Directions for this task: After locating the line with "by destruct (is_leader" in the data that follows, return it and every later line exactly, up to and including the line with "intros Ho Hn Ht. cbv zeta. split.".

Collected data entries
===

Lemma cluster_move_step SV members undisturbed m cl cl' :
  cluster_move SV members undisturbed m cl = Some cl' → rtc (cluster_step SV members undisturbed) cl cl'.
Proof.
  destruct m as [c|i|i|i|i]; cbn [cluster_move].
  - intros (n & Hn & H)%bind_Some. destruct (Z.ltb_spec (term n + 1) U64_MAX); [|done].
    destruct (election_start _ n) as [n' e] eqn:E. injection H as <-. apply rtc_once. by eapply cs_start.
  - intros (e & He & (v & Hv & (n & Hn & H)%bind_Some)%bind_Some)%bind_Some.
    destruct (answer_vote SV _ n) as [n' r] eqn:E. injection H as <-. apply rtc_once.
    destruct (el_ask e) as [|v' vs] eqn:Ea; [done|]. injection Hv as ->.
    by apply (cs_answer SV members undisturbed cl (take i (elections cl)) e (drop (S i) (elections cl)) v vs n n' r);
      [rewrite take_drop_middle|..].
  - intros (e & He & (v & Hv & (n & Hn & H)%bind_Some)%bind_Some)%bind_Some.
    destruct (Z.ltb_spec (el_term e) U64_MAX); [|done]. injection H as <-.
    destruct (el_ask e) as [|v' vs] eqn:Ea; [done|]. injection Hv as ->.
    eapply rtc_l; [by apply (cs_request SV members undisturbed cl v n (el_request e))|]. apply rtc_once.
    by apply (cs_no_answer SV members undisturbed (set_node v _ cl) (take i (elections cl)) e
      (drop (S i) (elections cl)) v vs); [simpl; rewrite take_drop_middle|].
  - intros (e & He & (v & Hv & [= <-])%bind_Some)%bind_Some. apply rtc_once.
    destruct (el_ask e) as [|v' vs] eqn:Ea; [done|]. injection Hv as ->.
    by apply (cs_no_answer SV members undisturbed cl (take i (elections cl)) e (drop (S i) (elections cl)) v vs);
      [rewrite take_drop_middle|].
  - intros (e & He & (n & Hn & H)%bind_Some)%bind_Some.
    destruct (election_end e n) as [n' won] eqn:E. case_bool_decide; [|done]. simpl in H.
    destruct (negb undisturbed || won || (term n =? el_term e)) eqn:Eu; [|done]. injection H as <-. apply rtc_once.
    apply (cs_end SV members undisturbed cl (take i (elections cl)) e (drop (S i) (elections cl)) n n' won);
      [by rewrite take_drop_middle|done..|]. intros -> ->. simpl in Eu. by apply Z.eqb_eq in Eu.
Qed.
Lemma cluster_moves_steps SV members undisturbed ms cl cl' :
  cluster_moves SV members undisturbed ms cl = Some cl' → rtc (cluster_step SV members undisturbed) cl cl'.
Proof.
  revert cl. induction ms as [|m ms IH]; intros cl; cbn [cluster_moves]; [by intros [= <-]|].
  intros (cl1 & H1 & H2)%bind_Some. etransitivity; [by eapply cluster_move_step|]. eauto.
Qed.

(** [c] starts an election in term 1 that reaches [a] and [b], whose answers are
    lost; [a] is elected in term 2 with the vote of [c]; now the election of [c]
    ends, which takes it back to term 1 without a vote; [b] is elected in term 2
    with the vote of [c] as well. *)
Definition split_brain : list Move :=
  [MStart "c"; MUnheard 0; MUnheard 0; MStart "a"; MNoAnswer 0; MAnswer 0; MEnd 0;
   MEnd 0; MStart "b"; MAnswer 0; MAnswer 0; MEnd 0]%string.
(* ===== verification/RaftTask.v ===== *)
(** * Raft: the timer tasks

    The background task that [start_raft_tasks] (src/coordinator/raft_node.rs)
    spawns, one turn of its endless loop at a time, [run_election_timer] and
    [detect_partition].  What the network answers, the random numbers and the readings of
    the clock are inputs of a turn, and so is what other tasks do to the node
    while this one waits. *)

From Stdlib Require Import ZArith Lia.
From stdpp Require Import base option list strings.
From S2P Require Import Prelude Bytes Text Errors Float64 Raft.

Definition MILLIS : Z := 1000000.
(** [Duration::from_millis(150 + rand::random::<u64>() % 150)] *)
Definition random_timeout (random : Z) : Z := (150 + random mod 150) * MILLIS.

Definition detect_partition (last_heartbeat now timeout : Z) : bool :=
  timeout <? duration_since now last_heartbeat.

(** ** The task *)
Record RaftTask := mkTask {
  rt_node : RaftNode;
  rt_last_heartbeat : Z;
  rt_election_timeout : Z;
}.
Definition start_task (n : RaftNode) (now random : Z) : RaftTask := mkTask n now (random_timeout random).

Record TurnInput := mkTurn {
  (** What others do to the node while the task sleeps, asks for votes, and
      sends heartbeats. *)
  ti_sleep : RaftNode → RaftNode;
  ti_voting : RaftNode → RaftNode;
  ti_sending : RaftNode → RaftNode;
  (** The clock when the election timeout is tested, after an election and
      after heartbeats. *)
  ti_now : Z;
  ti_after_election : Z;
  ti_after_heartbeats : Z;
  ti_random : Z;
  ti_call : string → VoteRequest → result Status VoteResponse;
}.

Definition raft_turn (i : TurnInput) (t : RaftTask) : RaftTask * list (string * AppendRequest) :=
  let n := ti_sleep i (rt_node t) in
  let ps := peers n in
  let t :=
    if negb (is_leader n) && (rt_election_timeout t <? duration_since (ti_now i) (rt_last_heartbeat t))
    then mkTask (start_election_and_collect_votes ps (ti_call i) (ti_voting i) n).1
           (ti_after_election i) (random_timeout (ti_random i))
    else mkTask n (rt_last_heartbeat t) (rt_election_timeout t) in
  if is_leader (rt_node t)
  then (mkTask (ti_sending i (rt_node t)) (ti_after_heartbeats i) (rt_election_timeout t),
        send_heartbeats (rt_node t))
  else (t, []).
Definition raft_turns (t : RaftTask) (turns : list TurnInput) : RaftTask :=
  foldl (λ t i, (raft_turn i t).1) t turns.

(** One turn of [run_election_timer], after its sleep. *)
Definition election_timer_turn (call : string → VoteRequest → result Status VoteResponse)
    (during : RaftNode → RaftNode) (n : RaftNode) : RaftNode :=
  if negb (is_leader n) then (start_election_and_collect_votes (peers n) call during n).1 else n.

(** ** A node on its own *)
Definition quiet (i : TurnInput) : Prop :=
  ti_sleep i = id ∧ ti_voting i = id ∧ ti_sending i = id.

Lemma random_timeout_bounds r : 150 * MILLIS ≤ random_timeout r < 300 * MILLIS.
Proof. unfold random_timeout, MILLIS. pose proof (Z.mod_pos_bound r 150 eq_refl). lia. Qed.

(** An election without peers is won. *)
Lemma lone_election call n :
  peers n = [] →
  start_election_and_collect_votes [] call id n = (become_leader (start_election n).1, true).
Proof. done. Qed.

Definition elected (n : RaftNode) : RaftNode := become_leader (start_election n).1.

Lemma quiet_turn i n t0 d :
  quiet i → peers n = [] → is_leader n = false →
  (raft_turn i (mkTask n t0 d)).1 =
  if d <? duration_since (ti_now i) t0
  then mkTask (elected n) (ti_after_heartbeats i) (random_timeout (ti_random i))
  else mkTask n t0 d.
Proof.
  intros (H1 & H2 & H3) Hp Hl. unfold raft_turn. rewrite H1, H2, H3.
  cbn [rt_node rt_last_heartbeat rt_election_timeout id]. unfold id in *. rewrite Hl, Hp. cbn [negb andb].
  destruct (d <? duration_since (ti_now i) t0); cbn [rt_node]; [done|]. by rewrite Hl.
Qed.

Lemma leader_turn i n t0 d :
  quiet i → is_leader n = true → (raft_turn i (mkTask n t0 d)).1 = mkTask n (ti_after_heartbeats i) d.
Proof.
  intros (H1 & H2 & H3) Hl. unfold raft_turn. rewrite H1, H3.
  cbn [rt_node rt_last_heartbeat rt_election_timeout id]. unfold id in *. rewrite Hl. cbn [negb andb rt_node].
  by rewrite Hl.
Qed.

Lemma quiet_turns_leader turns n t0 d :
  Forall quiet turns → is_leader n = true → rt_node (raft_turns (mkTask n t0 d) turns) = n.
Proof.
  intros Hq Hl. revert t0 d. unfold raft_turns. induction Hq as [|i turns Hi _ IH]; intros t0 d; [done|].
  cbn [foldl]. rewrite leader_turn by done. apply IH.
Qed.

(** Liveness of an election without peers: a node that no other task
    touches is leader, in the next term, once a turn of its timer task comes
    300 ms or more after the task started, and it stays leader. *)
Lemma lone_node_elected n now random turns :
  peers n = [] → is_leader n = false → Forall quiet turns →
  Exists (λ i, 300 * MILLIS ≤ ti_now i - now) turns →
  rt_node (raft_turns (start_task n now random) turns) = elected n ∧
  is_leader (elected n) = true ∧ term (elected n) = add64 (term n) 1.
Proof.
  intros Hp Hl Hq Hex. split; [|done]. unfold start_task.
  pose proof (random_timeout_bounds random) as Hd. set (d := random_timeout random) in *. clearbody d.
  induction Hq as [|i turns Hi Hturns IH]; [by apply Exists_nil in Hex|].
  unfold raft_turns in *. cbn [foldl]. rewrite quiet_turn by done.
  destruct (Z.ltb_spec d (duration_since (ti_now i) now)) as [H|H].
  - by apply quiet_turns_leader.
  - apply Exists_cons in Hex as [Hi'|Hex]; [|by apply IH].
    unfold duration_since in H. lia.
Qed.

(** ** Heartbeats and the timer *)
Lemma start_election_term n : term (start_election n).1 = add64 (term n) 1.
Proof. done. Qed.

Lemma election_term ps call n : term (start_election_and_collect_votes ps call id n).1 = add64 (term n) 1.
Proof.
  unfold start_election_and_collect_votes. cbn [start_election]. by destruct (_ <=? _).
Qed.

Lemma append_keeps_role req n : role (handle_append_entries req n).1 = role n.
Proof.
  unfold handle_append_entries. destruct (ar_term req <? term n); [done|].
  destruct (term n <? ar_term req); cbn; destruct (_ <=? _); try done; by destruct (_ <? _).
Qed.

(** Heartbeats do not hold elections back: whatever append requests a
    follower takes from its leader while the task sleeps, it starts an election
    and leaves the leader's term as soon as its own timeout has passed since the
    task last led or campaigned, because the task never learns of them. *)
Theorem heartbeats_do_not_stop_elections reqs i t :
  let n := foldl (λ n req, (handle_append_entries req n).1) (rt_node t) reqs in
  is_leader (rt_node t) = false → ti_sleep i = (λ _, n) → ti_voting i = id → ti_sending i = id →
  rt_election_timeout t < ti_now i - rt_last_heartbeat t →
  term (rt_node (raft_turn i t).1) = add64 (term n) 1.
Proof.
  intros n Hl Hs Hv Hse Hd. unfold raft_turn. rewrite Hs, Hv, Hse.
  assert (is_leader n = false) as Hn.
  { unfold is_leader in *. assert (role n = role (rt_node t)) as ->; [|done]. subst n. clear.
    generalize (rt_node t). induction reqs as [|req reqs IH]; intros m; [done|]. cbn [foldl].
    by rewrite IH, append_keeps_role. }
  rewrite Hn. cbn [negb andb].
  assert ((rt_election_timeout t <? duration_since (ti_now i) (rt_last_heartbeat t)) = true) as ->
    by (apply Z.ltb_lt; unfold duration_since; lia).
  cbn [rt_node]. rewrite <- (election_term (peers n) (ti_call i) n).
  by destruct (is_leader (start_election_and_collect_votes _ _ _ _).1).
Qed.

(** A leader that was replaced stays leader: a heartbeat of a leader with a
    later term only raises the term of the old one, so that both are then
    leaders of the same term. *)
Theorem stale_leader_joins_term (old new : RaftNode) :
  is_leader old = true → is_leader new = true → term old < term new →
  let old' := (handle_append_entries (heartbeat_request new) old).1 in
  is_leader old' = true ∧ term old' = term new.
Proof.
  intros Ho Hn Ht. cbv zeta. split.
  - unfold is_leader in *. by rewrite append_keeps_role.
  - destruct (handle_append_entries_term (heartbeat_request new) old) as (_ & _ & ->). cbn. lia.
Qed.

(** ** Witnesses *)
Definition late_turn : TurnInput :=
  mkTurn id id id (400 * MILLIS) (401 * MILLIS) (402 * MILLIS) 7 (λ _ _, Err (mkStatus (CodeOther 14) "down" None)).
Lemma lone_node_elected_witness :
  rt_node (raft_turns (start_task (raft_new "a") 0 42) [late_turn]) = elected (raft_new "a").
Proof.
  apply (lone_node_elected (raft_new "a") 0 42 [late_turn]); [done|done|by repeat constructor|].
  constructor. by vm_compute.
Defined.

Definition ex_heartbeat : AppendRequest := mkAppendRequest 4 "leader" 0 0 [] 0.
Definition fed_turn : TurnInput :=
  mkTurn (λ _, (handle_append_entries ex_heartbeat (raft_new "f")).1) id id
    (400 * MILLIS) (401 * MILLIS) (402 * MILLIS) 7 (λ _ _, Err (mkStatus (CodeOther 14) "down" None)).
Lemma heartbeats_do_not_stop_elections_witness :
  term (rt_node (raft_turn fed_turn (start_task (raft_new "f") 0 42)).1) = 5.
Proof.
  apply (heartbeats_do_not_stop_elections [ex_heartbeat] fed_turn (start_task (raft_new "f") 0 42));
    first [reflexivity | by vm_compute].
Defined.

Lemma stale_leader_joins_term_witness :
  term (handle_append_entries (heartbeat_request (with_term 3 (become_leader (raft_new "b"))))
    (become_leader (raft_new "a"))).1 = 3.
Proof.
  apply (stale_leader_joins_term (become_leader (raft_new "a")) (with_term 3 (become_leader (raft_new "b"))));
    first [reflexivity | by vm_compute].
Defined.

===

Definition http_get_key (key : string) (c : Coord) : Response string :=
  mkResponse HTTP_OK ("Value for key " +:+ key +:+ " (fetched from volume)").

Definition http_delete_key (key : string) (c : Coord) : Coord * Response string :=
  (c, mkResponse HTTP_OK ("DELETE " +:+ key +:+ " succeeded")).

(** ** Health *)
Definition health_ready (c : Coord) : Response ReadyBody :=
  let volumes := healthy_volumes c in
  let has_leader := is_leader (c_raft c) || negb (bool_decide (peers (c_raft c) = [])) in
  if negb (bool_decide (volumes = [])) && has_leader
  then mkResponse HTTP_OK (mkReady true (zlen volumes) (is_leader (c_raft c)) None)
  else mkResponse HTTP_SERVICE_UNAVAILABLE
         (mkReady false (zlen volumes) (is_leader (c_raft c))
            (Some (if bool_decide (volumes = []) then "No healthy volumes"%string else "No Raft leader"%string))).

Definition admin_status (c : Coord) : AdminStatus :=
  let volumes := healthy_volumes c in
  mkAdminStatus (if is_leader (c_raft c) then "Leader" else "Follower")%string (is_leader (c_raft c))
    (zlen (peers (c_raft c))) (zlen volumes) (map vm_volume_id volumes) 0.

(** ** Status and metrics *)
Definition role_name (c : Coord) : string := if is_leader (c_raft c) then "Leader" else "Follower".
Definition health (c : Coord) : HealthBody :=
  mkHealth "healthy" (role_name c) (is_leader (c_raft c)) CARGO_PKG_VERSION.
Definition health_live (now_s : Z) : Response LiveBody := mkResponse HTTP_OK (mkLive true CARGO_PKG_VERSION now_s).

===

Task output:
  by destruct (is_leader (start_election_and_collect_votes _ _ _ _).1).
Qed.

(** A leader that was replaced stays leader: a heartbeat of a leader with a
    later term only raises the term of the old one, so that both are then
    leaders of the same term. *)
Theorem stale_leader_joins_term (old new : RaftNode) :
  is_leader old = true → is_leader new = true → term old < term new →
  let old' := (handle_append_entries (heartbeat_request new) old).1 in
  is_leader old' = true ∧ term old' = term new.
Proof.
  intros Ho Hn Ht. cbv zeta. split.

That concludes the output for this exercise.